_Extracted information_
(** * react-jwt-fast: the client-side authentication session lifecycle

    A shallow embedding of the React front end of the repository:
    - [src/types/index.ts]               (module [Types]),
    - [src/context/AuthContext.tsx]      (module [AuthContext]),
    - [src/components/ProtectedRoute.tsx] (module [ProtectedRoute]),
    - [src/pages/Login.tsx]              (module [LoginPage]),
    - [src/pages/Register.tsx]           (module [RegisterPage]).

    The code is effectful: it reads and writes [localStorage], sends HTTP
    requests through axios, sets React state and throws.  It is embedded in
    a state-and-exception monad; every effect is also appended to a history,
    so that statements about order and about what did not happen can be
    made.  [console.log] calls leave no trace in the model.

    An [async] function is run to completion: the model interleaves no two
    operations of the provider. *)

From Stdlib Require Import ZArith List Bool Lia.
From stdpp Require Import base option strings gmap.

Local Open Scope string_scope.
Local Open Scope list_scope.

(** ** JavaScript values *)

Module Js.

(** Truthiness of a string: the empty string is the only falsy one. *)
Definition truthy (s : string) : bool :=
  match s with
  | EmptyString => false
  | String _ _ => true
  end.

(** Truthiness of a [string | null]. *)
Definition truthy_opt (o : option string) : bool :=
  match o with
  | Some s => truthy s
  | None => false
  end.

(** [a || b] where [a : string | undefined] and [b : string]. *)
Definition or_else (a : option string) (b : string) : string :=
  match a with
  | Some s => if truthy s then s else b
  | None => b
  end.

(** [a !== b] on strings. *)
Definition strict_neq (a b : string) : bool :=
  negb (String.eqb a b).

End Js.

(** ** src/types/index.ts *)

Module Types.

Record User := mkUser
  { id : Z; username : string; email : string }.

Record LoginResponse := mkLoginResponse
  { access_token : string; token_type : string }.

Record RegisterResponse := mkRegisterResponse
  { reg_id : Z; reg_username : string; reg_email : string }.

Record ApiErrorResponse := mkApiErrorResponse
  { detail : string }.

(** The [response?] member of an [AxiosError]. *)
Record ErrorBody := mkErrorBody
  { data : option ApiErrorResponse; status : Z }.

Record AxiosError := mkAxiosError
  { response : option ErrorBody; message : string }.

(** [error.response?.data?.detail] *)
Definition response_data_detail (e : AxiosError) : option string :=
  match response e with
  | Some r =>
      match data r with
      | Some d => Some (detail d)
      | None => None
      end
  | None => None
  end.

End Types.

(** ** Effects *)

Module Effect.

Import Types.

(** What axios sends. *)
Inductive Request : Type :=
| Get (url : string) (authorization : string)
| PostForm (url : string) (form_username form_password : string)
| PostJson (url : string) (json_username json_email json_password : string).

(** Everything an operation does to the outside of its own stack frame. *)
Inductive Event : Type :=
| LsGetItem (key : string)
| LsSetItem (key value : string)
| LsRemoveItem (key : string)
| Http (req : Request)
| SetUser (u : option User)
| SetToken (t : option string)
| SetIsLoading (b : bool)
| Navigate (to : string).

(** The back end as the client sees it.  A reply may depend on the
    request and on the number of requests the client has sent before
    ([clock]): tokens expire, users get registered, connections drop. *)
Record Network := mkNetwork
  { get_users_me : nat -> string -> AxiosError + User;
    post_login : nat -> string -> string -> AxiosError + LoginResponse;
    post_register :
      nat -> string -> string -> string -> AxiosError + RegisterResponse }.

Inductive Outcome (A : Type) : Type :=
| Returned (a : A)
| Thrown (e : AxiosError).
Arguments Returned {A} a.
Arguments Thrown {A} e.

(** State and exception: a thrown error keeps the state reached so far. *)
Definition M (S A : Type) : Type := S -> Outcome A * S.

Definition ret {S A} (a : A) : M S A := fun s => (Returned a, s).

Definition throw {S A} (e : AxiosError) : M S A := fun s => (Thrown e, s).

Definition bind {S A B} (m : M S A) (k : A -> M S B) : M S B :=
  fun s =>
    match m s with
    | (Returned a, s') => k a s'
    | (Thrown e, s') => (Thrown e, s')
    end.

(** [try { body } catch (error) { handler }] *)
Definition try_catch {S A} (body : M S A) (handler : AxiosError -> M S A)
  : M S A :=
  fun s =>
    match body s with
    | (Returned a, s') => (Returned a, s')
    | (Thrown e, s') => handler e s'
    end.

(** [try { body } finally { fin }]: [fin] always runs; the outcome is the
    one of [body] unless [fin] throws itself. *)
Definition try_finally {S A} (body : M S A) (fin : M S unit) : M S A :=
  fun s =>
    match body s with
    | (r, s') =>
        match fin s' with
        | (Returned _, s'') => (r, s'')
        | (Thrown e, s'') => (Thrown e, s'')
        end
    end.

Definition outcome {S A} (m : M S A) (s : S) : Outcome A := fst (m s).
Definition exec {S A} (m : M S A) (s : S) : S := snd (m s).

Definition returns {A} (o : Outcome A) : Prop :=
  match o with
  | Returned _ => True
  | Thrown _ => False
  end.

End Effect.

(** The monad operations in stdpp's notation: [x ← m; k] and [m ;; k]. *)
#[global] Instance M_ret {S} : MRet (Effect.M S) := @Effect.ret S.
#[global] Instance M_bind {S} : MBind (Effect.M S) :=
  fun A B k m => Effect.bind m k.

(** ** src/context/AuthContext.tsx *)

Module AuthContext.

Import Types Effect.

(** The three [useState] cells of [AuthProvider]. *)
Record AuthState := mkAuthState
  { user : option User; token : option string; isLoading : bool }.

(** The provider's state together with the browser around it:
    [localStorage], the number of HTTP requests sent so far and the
    history of effects. *)
Record World := mkWorld
  { auth : AuthState;
    localStorage : gmap string string;
    clock : nat;
    history : list Event }.

Definition log (ev : Event) (w : World) : World :=
  mkWorld (auth w) (localStorage w) (clock w) (history w ++ [ev]).

Definition with_auth (a : AuthState) (w : World) : World :=
  mkWorld a (localStorage w) (clock w) (history w).

Definition with_localStorage (ls : gmap string string) (w : World) : World :=
  mkWorld (auth w) ls (clock w) (history w).

Definition tick (w : World) : World :=
  mkWorld (auth w) (localStorage w) (S (clock w)) (history w).

(** *** React state setters *)

Definition setUser (u : option User) : M World unit :=
  fun w =>
    (Returned tt,
     log (SetUser u)
       (with_auth (mkAuthState u (token (auth w)) (isLoading (auth w))) w)).

Definition setToken (t : option string) : M World unit :=
  fun w =>
    (Returned tt,
     log (SetToken t)
       (with_auth (mkAuthState (user (auth w)) t (isLoading (auth w))) w)).

Definition setIsLoading (b : bool) : M World unit :=
  fun w =>
    (Returned tt,
     log (SetIsLoading b)
       (with_auth (mkAuthState (user (auth w)) (token (auth w)) b) w)).

(** *** localStorage *)

Definition localStorage_getItem (key : string) : M World (option string) :=
  fun w => (Returned (localStorage w !! key), log (LsGetItem key) w).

_What this task involves_
Of the entries above, repeat exactly the lines from the line with "Module Effect." through the line with "request and on", both of them included.

_Result of the exercise_
Module Effect.

Import Types.

(** What axios sends. *)
Inductive Request : Type :=
| Get (url : string) (authorization : string)
| PostForm (url : string) (form_username form_password : string)
| PostJson (url : string) (json_username json_email json_password : string).

(** Everything an operation does to the outside of its own stack frame. *)
Inductive Event : Type :=
| LsGetItem (key : string)
| LsSetItem (key value : string)
| LsRemoveItem (key : string)
| Http (req : Request)
| SetUser (u : option User)
| SetToken (t : option string)
| SetIsLoading (b : bool)
| Navigate (to : string).

(** The back end as the client sees it.  A reply may depend on the
    request and on the number of requests the client has sent before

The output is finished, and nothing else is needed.